» **Work task**:
Repeat exactly the lines from the start of the records below through the line that contains "From Stdlib Require Import QArith Qabs Lqa.", including both.

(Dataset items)
+++
(* ===== verification/LBank.v ===== *)
(** * LBank execution data: [adapters/lbank_models.py] and [execution/lbank_validator.py]

    The exchange snapshot the program would trade on, with its constructor checks,
    and the validation that decides whether it is executable.  Thresholds of
    [LBankExecutionRules] are finite decimals. *)

From stdpp Require Import list strings.
From Stdlib Require Import QArith Qabs Lqa.
From S2P Require Import Prelude PyList PyStr PyDecimal DecimalFacts DecimalContext PyTime PyFloat FloatFacts.
Open Scope Z_scope.

Definition _finite_decimal (value : pydec) (name : string) : res dec :=
  match value with
  | Finite v => mret v
  | _ => Err (ValueError (name +:+ " must be finite"))
  end.

Definition _positive_decimal (value : pydec) (name : string) : res dec :=
  v ← _finite_decimal value name;
  raise_if (v <=? d0)%dec (name +:+ " must be positive") ;;
  mret v.

Definition _non_negative_decimal (value : pydec) (name : string) : res dec :=
  v ← _finite_decimal value name;
  raise_if (v <? d0)%dec (name +:+ " must be non-negative") ;;
  mret v.

Definition _required_text (value : string) (name : string) : res string :=
  let normalized := str_strip value in
  raise_if (str_empty normalized) (name +:+ " is required") ;;
  mret normalized.

(** [check(value) if value is not None else None] *)
Definition optionally {A B} (value : option A) (check : A -> res B) : res (option B) :=
  match value with None => mret None | Some v => Some <$> check v end.

Module Instrument.
Record t : Type := Mk {
  symbol : string;
  base_currency : string;
  price_currency : string;
  clear_currency : string;
  price_tick : dec;
  volume_tick : dec;
  volume_multiple : dec;
  min_order_volume : option dec;
  min_order_cost : option dec }.

Definition new (raw_symbol raw_base raw_price raw_clear : string)
    (raw_price_tick raw_volume_tick raw_multiple : pydec)
    (raw_min_volume raw_min_cost : option pydec) : res t :=
  symbol ← _required_text raw_symbol "symbol";
  base ← _required_text raw_base "base_currency";
  price ← _required_text raw_price "price_currency";
  clear ← _required_text raw_clear "clear_currency";
  price_tick ← _positive_decimal raw_price_tick "price_tick";
  volume_tick ← _positive_decimal raw_volume_tick "volume_tick";
  multiple ← _positive_decimal raw_multiple "volume_multiple";
  min_volume ← optionally raw_min_volume (fun v => _positive_decimal v "min_order_volume");
  min_cost ← optionally raw_min_cost (fun v => _positive_decimal v "min_order_cost");
  mret (Mk symbol base price clear price_tick volume_tick multiple min_volume min_cost).
End Instrument.

Module Quote.
Record t : Type := Mk {
  symbol : string;
  last_price : dec;
  marked_price : dec;
  funding_rate : option dec;
  volume_24h : option dec;
  turnover_24h : option dec }.

Definition new (raw_symbol : string) (raw_last raw_marked : pydec)
    (raw_funding raw_volume raw_turnover : option pydec) : res t :=
  symbol ← _required_text raw_symbol "symbol";
  last_price ← _positive_decimal raw_last "last_price";
  marked_price ← _positive_decimal raw_marked "marked_price";
  funding ← optionally raw_funding (fun v => _finite_decimal v "funding_rate");
  volume ← optionally raw_volume (fun v => _non_negative_decimal v "volume_24h");
  turnover ← optionally raw_turnover (fun v => _non_negative_decimal v "turnover_24h");
  mret (Mk symbol last_price marked_price funding volume turnover).
End Quote.

Module BookLevel.
Record t : Type := Mk { price : dec; volume : dec; orders : option Z }.

Definition new (raw_price raw_volume : pydec) (orders : option Z) : res t :=
  price ← _positive_decimal raw_price "price";
  volume ← _positive_decimal raw_volume "volume";
  raise_if (match orders with Some n => n <? 0 | None => false end) "orders must be non-negative" ;;
  mret (Mk price volume orders).
End BookLevel.

(** [bids] and [asks] are not empty: [best_bid] and [best_ask] are the heads. *)
Module OrderBook.
Record t : Type := Mk {
  symbol : string;
  best_bid : BookLevel.t;
  more_bids : list BookLevel.t;
  best_ask : BookLevel.t;
  more_asks : list BookLevel.t }.

Definition new (raw_symbol : string) (bids asks : list BookLevel.t) : res t :=
  symbol ← _required_text raw_symbol "symbol";
  match bids, asks with
  | b :: bids', a :: asks' =>
      raise_if (BookLevel.price b >=? BookLevel.price a)%dec
        "order book must not be crossed or locked" ;;
      mret (Mk symbol b bids' a asks')
  | _, _ => Err (ValueError "order book requires bids and asks")
  end.
End OrderBook.

Module Snapshot.
Record t : Type := Mk {
  source : string;
  product_group : string;
  symbol : string;
  received_at : aware;
  latency_ms : Z;
  instrument : Instrument.t;
  quote : Quote.t;
  order_book : OrderBook.t;
  spread : dec;
  spread_bps : dec;
  bid_depth_quote : dec;
  ask_depth_quote : dec }.
Lemma safe_find_symbol {A} (symbol_of : A -> string) items sym : safe (find_symbol symbol_of items sym).
Proof. unfold find_symbol. safe_chain. Qed.
#[export] Hint Resolve safe_order_book safe_find_symbol : safe.

(** The snapshot recomputes a spread that is already known to exist. *)
Lemma safe_new_Snapshot src grp sym r lat i q b sp bps bd ad spread :
  ctx_sub (BookLevel.price (OrderBook.best_ask b)) (BookLevel.price (OrderBook.best_bid b)) = Ok spread ->
  safe (Snapshot.new src grp sym r lat i q b sp bps bd ad).
Proof. intros Hs. unfold Snapshot.new. safe_chain. rewrite Hs. apply safe_Ok. Qed.

(** The order book that was read: its sides are sorted and positive. *)
Lemma parse_order_book_Ok payload sym b :
  parse_order_book payload sym = Ok b ->
  book_wf b /\ side_ok true (LBankPublicAdapter.bids b) /\ side_ok false (LBankPublicAdapter.asks b) /\
  str_casefold (OrderBook.symbol b) = str_casefold (str_strip sym).
Proof.
  unfold parse_order_book. intros H. parse_inv.
  match goal with
  | Hb : _book_levels _ "bids" = Ok ?bids, Ha : _book_levels _ "asks" = Ok ?asks |- _ =>
      apply _book_levels_Ok in Hb as Sb; apply _book_levels_Ok in Ha as Sa; clear Hb Ha;
      change (side_ok true bids) in Sb; change (side_ok false asks) in Sa;
      rename bids into lb, asks into la
  end.
  match goal with
  | Ht : _text _ "symbol" = Ok ?s |- _ =>
      assert (str_strip s = s) as Hs
        by (unfold _text in Ht; destruct (dict_get _ "symbol"); try done; parse_inv; subst; apply str_strip_idemp)
  end.
  split; [eapply new_OrderBook_Ok; [exact H|]; destruct Sb as (_ & Sb & _); by eapply Forall_impl; [exact Sb|intros l [? _]]|].
  unfold OrderBook.new, _required_text in H. parse_inv.
  destruct lb as [|x bids]; [done|]. destruct la as [|y asks]; [done|]. parse_inv. subst.
  simpl. rewrite Hs. split_and!; try done. by rewrite guard_false in *.
Qed.

Lemma find_symbol_Ok {A} (symbol_of : A -> string) items sym x :
  find_symbol symbol_of items sym = Ok x ->
  x ∈ items /\ str_casefold (symbol_of x) = str_casefold (str_strip sym).
Proof.
  unfold find_symbol. intros H. parse_inv. destruct (first_where _ _) as [y|] eqn:E; [|done].
  injection H as <-. apply first_where_Some in E as [? E]. by apply bool_decide_eq_true in E.
Qed.

Import LBankPublicAdapter.

Lemma fetch_snapshot_sound self net s : fetch_snapshot self net = Ok s ->
  snapshot_wf s /\ quote_wf (Snapshot.quote s) /\ book_wf (Snapshot.order_book s) /\
  side_ok true (bids (Snapshot.order_book s)) /\ side_ok false (asks (Snapshot.order_book s)) /\
  str_casefold (Quote.symbol (Snapshot.quote s)) = str_casefold (str_strip (symbol self)) /\
  str_casefold (OrderBook.symbol (Snapshot.order_book s)) = str_casefold (str_strip (symbol self)).
Proof.
  unfold fetch_snapshot. intros H. res_inv. destruct v0 as [[p1 p2] p3]. res_inv.
  match goal with v : (dec * dec * dec * dec)%type |- _ => destruct v as [[[sp bps] bd] ad] end. res_inv.
  apply new_Snapshot_Ok in H as (Hwf & -> & -> & _).
  match goal with Hb : parse_order_book _ _ = Ok _ |- _ => apply parse_order_book_Ok in Hb as (? & ? & ? & ?) end.
  match goal with Hq : find_symbol Quote.symbol ?qs _ = Ok ?q, Hp : parse_market_quotes _ = Ok ?qs |- _ =>
    apply find_symbol_Ok in Hq as [Hin Hsym]; unfold parse_market_quotes in Hp; parse_inv; subst qs end.
  match goal with Hm : mapM quote_of _ = Ok _ |- _ =>
    destruct (mapM_elem _ _ _ _ Hm Hin) as (raw & _ & Hraw) end.
  unfold quote_of in Hraw. parse_inv. split_and!; try done. by eapply new_Quote_Ok.
Qed.

Lemma safe_unpack3 l : safe (unpack3 l).
Proof. unfold unpack3. safe_chain. Qed.
#[export] Hint Resolve safe_unpack3 : safe.

(** *** The numbers of a book *)

(** The context's limits are far from the numbers of a book: those that are read, their
    products and their sum. *)
Definition moderate_book (b : OrderBook.t) (multiplier : dec) : bool :=
  moderate multiplier &&
  forallb (fun l => moderate (BookLevel.price l) && moderate (BookLevel.volume l)) (bids b ++ asks b) &&
  (Z.of_nat (length (bids b ++ asks b)) <? 10 ^ 28).

Lemma forallb_true_Forall {A} (f : A -> bool) l : forallb f l = true -> Forall (fun x => f x = true) l.
Proof. intros H. apply Forall_forall. intros x Hx. apply (proj1 (forallb_forall f l) H). by apply list_elem_of_In. Qed.

Lemma depth_quote_ok levels multiplier :
  size (-100000) 100000 multiplier -> Forall level_ok levels ->
  Forall (fun l => moderate (BookLevel.price l) && moderate (BookLevel.volume l) = true) levels ->
  Z.of_nat (length levels) < 10 ^ 28 -> exists d, depth_quote multiplier levels = Ok d.
Proof.
  intros Hm Hok Hmod Hlen. unfold depth_quote.
  assert (exists ps, mapM (fun l => value ← ctx_mul (BookLevel.price l) (BookLevel.volume l); ctx_mul value multiplier)
    levels = Ok ps /\ Forall (size (-300000) 300000) ps /\ length ps = length levels) as (ps & -> & Hps & El).
  { clear Hlen. induction levels as [|l levels IH]; [by exists []|].
    apply Forall_cons in Hok as [[Hp Hv] Hok]. apply Forall_cons in Hmod as [[Mp Mv]%andb_true_iff Hmod].
    destruct IH as (ps & E & Hps & El); [done..|]. simpl.
    dec_to_Q. rewrite d0_val in Hp, Hv. apply moderate_size in Mp, Mv; try done.
    destruct (mul_size (-100000) 100000 (-100000) 100000 (BookLevel.price l) (BookLevel.volume l)) as (v & -> & Sv);
      [lia|lia|exact Mp|exact Mv|]. cbn [mbind res_bind].
    destruct (mul_size (-200000) 200000 (-100000) 100000 v multiplier) as (w & -> & Sw); [lia|lia|exact Sv|exact Hm|].
    cbn [mbind res_bind]. rewrite E. eexists. split; [reflexivity|]. simpl. rewrite El. split; [|done]. by constructor. }
  cbn [mbind res_bind]. unfold ctx_sum.
  destruct (ctx_sum_size (-300000) 300000 ps d0 0) as (r & -> & _); [lia|lia|lia|rewrite El; lia|exact Hps|left; reflexivity|by eexists].
Qed.

Lemma depth_quote_Err levels multiplier e : depth_quote multiplier levels = Err e -> arithmetic e.
Proof.
  unfold depth_quote. intros [H|(ps & _ & H)]%bind_Err; [|by eapply ctx_sum_Err].
  induction levels as [|l levels IH]; [done|]. simpl in H.
  apply bind_Err in H as [[H|(v & _ & H)]%bind_Err|(p & _ & H)]; [by apply ctx_mul_Err in H..|].
  apply bind_Err in H as [H|(k & _ & H)]; [by apply IH|done].
Qed.

Lemma book_numbers_ok b multiplier :
  book_wf b -> side_ok true (bids b) -> side_ok false (asks b) -> (d0 <? multiplier)%dec = true ->
  moderate_book b multiplier = true -> exists numbers, book_numbers b multiplier = Ok numbers.
Proof.
  intros Hw (_ & Hb & _) (_ & Ha & _) Hp [[Mm Mb]%andb_true_iff Hlen]%andb_true_iff.
  dec_to_Q. rewrite d0_val in Hp. pose proof (moderate_size _ Mm Hp) as Sm.
  rewrite forallb_app in Mb. apply andb_true_iff in Mb as [Mb Ma].
  apply Z.ltb_lt in Hlen. rewrite length_app, Nat2Z.inj_add in Hlen.
  assert (moderate_best b = true) as Mbest.
  { simpl in Mb, Ma. unfold moderate_best. by repeat match goal with H : _ && _ = true |- _ => apply andb_true_iff in H as [? ?] end;
      apply andb_true_iff. }
  destruct (best_sizes _ Hw Mbest) as [Sb Sa]. destruct Hw as [Hpos Hlt].
  apply andb_true_iff in Mbest as [Ub Ua]. unfold moderate in Ub, Ua.
  unfold book_numbers. cbv zeta. set (bid := BookLevel.price (OrderBook.best_bid b)) in *.
  set (ask := BookLevel.price (OrderBook.best_ask b)) in *. dec_to_Q. rewrite d0_val in Hpos.
  destruct (sub_size (-100000) 100000 ask bid) as (sp & -> & Ssp); [lia..|lra|exact (proj2 Sa)|]. bind_ok.
  destruct (add_size (-100000) 100000 bid ask) as (t & -> & St); [lia|lia|exact Sb|exact Sa|]. bind_ok.
  destruct (div_size (-100000) 100001 0 1 t (dint 2)) as (mid & -> & Smid); [lia|lia|exact St|apply size_int; lia|]. bind_ok.
  destruct (div_size (-100000) 100000 (-100001) 100001 sp mid) as (ratio & -> & Sr); [lia|lia|exact Ssp|exact Smid|]. bind_ok.
  destruct (mul_size (-200001) 200001 4 4 ratio (dint 10000)) as (bps & -> & _); [lia|lia|exact Sr|apply size_int; lia|]. bind_ok.
  destruct (depth_quote_ok (bids b) multiplier Sm Hb) as [d1 ->]; [by apply forallb_true_Forall|lia|]. bind_ok.
  destruct (depth_quote_ok (asks b) multiplier Sm Ha) as [d2 ->]; [by apply forallb_true_Forall|lia|]. bind_ok. by eexists.
Qed.

Lemma book_numbers_Err b multiplier e : book_numbers b multiplier = Err e -> arithmetic e.
Proof.
  unfold book_numbers. cbv zeta. intros H.
  repeat match goal with H : _ ≫= _ = Err _ |- _ => apply bind_Err in H as [H|(? & _ & H)] end;
    eauto using ctx_sub_Err, ctx_add_Err, ctx_div_Err, ctx_mul_Err, depth_quote_Err. done.
Qed.

(** The book and the instrument that were read from the three bodies. *)
Definition was_read (self : t) (payloads : list pyval) (b : OrderBook.t) (i : Instrument.t) : Prop :=
  exists p1 p2 p3 instruments, payloads = [p1; p2; p3] /\ parse_instruments p1 = Ok instruments /\
    find_symbol Instrument.symbol instruments (symbol self) = Ok i /\ parse_order_book p3 (symbol self) = Ok b.

Lemma instrument_positive payload instruments i :
  parse_instruments payload = Ok instruments -> i ∈ instruments -> (d0 <? Instrument.volume_multiple i)%dec = true.
Proof.
  unfold parse_instruments. intros H Hi. parse_inv. subst.
  match goal with Hm : mapM instrument_of _ = Ok _ |- _ => destruct (mapM_elem _ _ _ _ Hm Hi) as (raw & _ & Hraw) end.
  unfold instrument_of, Instrument.new in Hraw. parse_inv. subst i. simpl.
  by match goal with H : _positive_decimal _ "volume_multiple" = Ok _ |- _ => apply _positive_decimal_Ok in H as [_ ?] end.
Qed.

(** When the three bodies arrive and the clocks can be read, reading fails with a
    [ValueError], or else the numbers of the book that was read are beyond the context. *)
Lemma fetch_snapshot_fails self net payloads now ms e :
  gather net (requests self) = Ok payloads -> net_clock net = Ok now -> elapsed_ms net = Ok ms ->
  fetch_snapshot self net = Err e ->
  is_ValueError e = true \/
  arithmetic e /\ exists b i, was_read self payloads b i /\ moderate_book b (Instrument.volume_multiple i) = false.
Proof.
  intros Hg Hc He. unfold fetch_snapshot, checked_clock. rewrite Hg, Hc, He. bind_ok.
  assert (forall {A B} (r : res A) (f : A -> res B), safe r -> (r ≫= f) = Err e ->
    is_ValueError e = true \/ exists a, r = Ok a /\ f a = Err e) as Hstep.
  { intros A B r f Hs [H|H]%bind_Err; [left; by apply Hs|by right]. }
  intros H. apply Hstep in H as [|([[p1 p2] p3] & Hp & H)]; [by left| |eauto with safe].
  apply Hstep in H as [|(instruments & Hl & H)]; [by left| |eauto with safe].
  apply Hstep in H as [|(instrument & Hi & H)]; [by left| |eauto with safe].
  apply Hstep in H as [|(quotes & _ & H)]; [by left| |eauto with safe].
  apply Hstep in H as [|(quote & _ & H)]; [by left| |eauto with safe].
  apply Hstep in H as [|(book & Hb & H)]; [by left| |eauto with safe].
  pose proof (parse_order_book_Ok _ _ _ Hb) as (Hw & Sb & Sa & _).
  assert (was_read self payloads book instrument) as Hread.
  { exists p1, p2, p3, instruments. split_and!; try done.
    destruct payloads as [|? [|? [|? [|]]]]; try discriminate Hp. by injection Hp as -> -> ->. }
  apply find_symbol_Ok in Hi as [Hin _]. pose proof (instrument_positive _ _ _ Hl Hin) as Hpos.
  apply bind_Err in H as [H|([[[sp bps] bd] ad] & Hn & H)].
  - right. split; [by eapply book_numbers_Err|]. exists book, instrument. split; [done|].
    destruct (moderate_book _ _) eqn:Hm; [|done]. destruct (book_numbers_ok _ _ Hw Sb Sa Hpos Hm). congruence.
  - left. unfold book_numbers in Hn. cbv zeta in Hn. apply bind_Ok in Hn as (spread & Hs & _).
    apply Hstep in H as [|(? & _ & H)]; [done| |destruct now; simpl; eauto with safe].
    eapply safe_new_Snapshot; [exact Hs|exact H].
Qed.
+++
» **Solution to this task**:
(* ===== verification/LBank.v ===== *)
(** * LBank execution data: [adapters/lbank_models.py] and [execution/lbank_validator.py]

    The exchange snapshot the program would trade on, with its constructor checks,
    and the validation that decides whether it is executable.  Thresholds of
    [LBankExecutionRules] are finite decimals. *)

From stdpp Require Import list strings.
From Stdlib Require Import QArith Qabs Lqa.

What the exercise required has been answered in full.